* Your task *
From the entries below, please output exactly the lines starting at the one containing "(Ring.cursor_is_unclaimed r i))" and ending at the one containing "AStats (Ring.stats r))", both included.

[[ Exercise inputs open ]]

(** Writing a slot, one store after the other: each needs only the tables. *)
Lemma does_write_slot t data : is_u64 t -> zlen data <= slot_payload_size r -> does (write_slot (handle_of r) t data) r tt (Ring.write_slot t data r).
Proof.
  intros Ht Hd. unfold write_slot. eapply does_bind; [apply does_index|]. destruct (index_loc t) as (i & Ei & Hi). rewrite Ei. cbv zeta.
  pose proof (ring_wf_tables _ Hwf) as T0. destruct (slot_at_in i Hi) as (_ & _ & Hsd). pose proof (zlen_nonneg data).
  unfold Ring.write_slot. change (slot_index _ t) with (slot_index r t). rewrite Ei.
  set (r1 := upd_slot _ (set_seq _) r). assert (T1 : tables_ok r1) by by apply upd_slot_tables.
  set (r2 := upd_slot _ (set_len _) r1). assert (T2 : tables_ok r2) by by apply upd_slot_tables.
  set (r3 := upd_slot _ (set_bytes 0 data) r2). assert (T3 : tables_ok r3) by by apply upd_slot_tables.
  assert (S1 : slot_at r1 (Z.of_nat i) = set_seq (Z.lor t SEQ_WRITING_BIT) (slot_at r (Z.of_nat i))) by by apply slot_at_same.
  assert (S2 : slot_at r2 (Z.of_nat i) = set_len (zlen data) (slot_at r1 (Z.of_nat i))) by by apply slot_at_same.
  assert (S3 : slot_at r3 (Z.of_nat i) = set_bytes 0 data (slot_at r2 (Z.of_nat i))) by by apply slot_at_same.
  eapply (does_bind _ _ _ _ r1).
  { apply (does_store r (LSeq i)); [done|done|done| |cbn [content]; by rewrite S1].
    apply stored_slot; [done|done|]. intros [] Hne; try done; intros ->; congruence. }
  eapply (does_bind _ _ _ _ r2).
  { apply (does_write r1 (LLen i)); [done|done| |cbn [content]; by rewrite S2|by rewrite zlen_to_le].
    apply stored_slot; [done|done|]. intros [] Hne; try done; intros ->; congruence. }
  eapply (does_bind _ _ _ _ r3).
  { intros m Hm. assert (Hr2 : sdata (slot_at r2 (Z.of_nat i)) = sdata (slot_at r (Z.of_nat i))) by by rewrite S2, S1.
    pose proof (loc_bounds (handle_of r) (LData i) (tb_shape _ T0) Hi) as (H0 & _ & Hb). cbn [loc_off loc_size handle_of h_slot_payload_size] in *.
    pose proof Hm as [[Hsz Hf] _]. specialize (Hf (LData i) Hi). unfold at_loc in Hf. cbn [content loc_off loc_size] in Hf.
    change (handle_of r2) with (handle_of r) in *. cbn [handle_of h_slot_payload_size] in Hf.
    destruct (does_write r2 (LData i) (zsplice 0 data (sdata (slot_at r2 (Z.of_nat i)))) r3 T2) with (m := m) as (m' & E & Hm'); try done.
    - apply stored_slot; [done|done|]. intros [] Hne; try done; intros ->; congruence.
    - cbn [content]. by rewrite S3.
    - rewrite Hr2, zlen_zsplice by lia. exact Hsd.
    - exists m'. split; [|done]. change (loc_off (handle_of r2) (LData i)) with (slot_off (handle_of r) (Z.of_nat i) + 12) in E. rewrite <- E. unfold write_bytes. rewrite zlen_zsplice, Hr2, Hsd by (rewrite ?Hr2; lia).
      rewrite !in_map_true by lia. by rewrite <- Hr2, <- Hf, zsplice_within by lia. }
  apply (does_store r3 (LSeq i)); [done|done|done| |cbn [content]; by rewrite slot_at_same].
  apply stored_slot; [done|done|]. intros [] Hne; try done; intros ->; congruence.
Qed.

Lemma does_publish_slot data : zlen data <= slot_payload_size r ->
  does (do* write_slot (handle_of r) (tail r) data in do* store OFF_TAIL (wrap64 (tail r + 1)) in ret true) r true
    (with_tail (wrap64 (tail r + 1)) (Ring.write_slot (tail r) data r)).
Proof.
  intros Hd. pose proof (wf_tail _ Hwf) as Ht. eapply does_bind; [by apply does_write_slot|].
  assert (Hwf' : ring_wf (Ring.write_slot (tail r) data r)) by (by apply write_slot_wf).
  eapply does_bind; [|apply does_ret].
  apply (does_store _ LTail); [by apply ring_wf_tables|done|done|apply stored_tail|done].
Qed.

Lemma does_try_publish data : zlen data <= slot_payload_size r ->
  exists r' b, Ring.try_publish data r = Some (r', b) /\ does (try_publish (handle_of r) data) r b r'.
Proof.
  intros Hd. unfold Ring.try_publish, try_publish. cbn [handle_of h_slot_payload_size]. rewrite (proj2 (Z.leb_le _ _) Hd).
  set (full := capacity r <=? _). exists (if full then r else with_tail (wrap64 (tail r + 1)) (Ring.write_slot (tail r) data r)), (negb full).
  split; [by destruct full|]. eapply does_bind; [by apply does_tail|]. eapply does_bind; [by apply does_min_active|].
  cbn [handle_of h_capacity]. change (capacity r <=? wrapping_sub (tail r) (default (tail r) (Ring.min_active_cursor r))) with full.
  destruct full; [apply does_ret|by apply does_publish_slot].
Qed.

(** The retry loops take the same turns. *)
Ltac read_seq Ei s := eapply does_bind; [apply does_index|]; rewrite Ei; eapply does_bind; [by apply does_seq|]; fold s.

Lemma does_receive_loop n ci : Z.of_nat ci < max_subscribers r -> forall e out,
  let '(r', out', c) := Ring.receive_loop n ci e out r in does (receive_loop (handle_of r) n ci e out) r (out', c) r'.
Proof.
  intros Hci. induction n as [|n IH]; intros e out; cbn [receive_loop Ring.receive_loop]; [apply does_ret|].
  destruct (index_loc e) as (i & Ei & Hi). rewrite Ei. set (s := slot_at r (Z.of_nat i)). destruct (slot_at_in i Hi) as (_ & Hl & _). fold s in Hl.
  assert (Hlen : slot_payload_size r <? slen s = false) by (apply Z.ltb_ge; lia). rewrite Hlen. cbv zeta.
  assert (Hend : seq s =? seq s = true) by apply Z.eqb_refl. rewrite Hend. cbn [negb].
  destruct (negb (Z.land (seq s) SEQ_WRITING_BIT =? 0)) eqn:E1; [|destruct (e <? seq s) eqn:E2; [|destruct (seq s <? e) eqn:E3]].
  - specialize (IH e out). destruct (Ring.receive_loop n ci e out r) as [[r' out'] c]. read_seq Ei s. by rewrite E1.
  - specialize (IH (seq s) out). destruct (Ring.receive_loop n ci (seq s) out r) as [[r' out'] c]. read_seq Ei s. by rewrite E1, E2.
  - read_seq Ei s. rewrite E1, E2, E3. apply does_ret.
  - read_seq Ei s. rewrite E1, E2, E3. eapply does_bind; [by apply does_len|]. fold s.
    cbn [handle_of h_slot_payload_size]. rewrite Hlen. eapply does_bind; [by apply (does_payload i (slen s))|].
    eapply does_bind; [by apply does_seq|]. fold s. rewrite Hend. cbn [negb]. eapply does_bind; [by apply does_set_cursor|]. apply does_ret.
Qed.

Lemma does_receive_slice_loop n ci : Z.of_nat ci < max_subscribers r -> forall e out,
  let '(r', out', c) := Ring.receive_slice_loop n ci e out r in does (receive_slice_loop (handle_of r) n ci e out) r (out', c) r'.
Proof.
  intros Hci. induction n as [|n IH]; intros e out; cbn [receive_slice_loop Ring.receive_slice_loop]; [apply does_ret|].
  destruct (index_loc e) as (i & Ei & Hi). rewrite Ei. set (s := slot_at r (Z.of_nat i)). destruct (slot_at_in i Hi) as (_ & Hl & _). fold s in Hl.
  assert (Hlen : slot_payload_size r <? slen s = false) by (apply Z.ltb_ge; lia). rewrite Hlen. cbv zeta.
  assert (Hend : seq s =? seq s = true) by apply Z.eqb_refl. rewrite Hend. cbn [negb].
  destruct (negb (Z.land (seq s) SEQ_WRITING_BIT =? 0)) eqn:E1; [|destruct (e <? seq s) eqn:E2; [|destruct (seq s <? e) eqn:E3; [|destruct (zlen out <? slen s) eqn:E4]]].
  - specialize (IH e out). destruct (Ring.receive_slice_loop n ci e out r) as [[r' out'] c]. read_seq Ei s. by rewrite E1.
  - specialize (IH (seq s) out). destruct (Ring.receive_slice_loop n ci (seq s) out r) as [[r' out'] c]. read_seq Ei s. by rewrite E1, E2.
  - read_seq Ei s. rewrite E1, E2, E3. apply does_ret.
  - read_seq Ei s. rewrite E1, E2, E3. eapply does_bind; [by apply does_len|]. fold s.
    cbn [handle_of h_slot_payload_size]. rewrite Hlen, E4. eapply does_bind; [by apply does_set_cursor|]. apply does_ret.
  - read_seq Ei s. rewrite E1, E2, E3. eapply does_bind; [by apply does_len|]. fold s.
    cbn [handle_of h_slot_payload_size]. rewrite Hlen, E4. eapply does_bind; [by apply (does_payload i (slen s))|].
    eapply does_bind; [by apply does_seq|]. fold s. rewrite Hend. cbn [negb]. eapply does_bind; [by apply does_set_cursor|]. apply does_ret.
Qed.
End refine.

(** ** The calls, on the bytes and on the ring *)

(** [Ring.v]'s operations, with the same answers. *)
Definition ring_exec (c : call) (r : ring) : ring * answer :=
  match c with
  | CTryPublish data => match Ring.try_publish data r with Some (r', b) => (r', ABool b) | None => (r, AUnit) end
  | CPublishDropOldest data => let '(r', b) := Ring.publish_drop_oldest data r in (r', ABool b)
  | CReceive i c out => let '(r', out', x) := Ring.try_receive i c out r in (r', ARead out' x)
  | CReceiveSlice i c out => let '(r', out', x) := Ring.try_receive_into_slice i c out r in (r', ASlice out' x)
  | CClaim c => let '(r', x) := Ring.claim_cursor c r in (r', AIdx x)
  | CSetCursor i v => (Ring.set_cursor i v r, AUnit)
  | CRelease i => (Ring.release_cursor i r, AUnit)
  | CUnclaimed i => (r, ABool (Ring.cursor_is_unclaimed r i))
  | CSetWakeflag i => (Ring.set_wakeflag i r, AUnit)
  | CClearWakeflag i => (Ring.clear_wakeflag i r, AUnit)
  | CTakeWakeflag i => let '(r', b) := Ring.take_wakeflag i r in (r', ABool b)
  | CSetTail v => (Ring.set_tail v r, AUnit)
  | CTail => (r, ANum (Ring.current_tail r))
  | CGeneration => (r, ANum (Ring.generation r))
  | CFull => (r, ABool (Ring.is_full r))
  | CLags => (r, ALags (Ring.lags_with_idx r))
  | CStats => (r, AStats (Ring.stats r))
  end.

[[ Exercise inputs closed ]]

* Output of the task *
  | CUnclaimed i => (r, ABool (Ring.cursor_is_unclaimed r i))
  | CSetWakeflag i => (Ring.set_wakeflag i r, AUnit)
  | CClearWakeflag i => (Ring.clear_wakeflag i r, AUnit)
  | CTakeWakeflag i => let '(r', b) := Ring.take_wakeflag i r in (r', ABool b)
  | CSetTail v => (Ring.set_tail v r, AUnit)
  | CTail => (r, ANum (Ring.current_tail r))
  | CGeneration => (r, ANum (Ring.generation r))
  | CFull => (r, ABool (Ring.is_full r))
  | CLags => (r, ALags (Ring.lags_with_idx r))
  | CStats => (r, AStats (Ring.stats r))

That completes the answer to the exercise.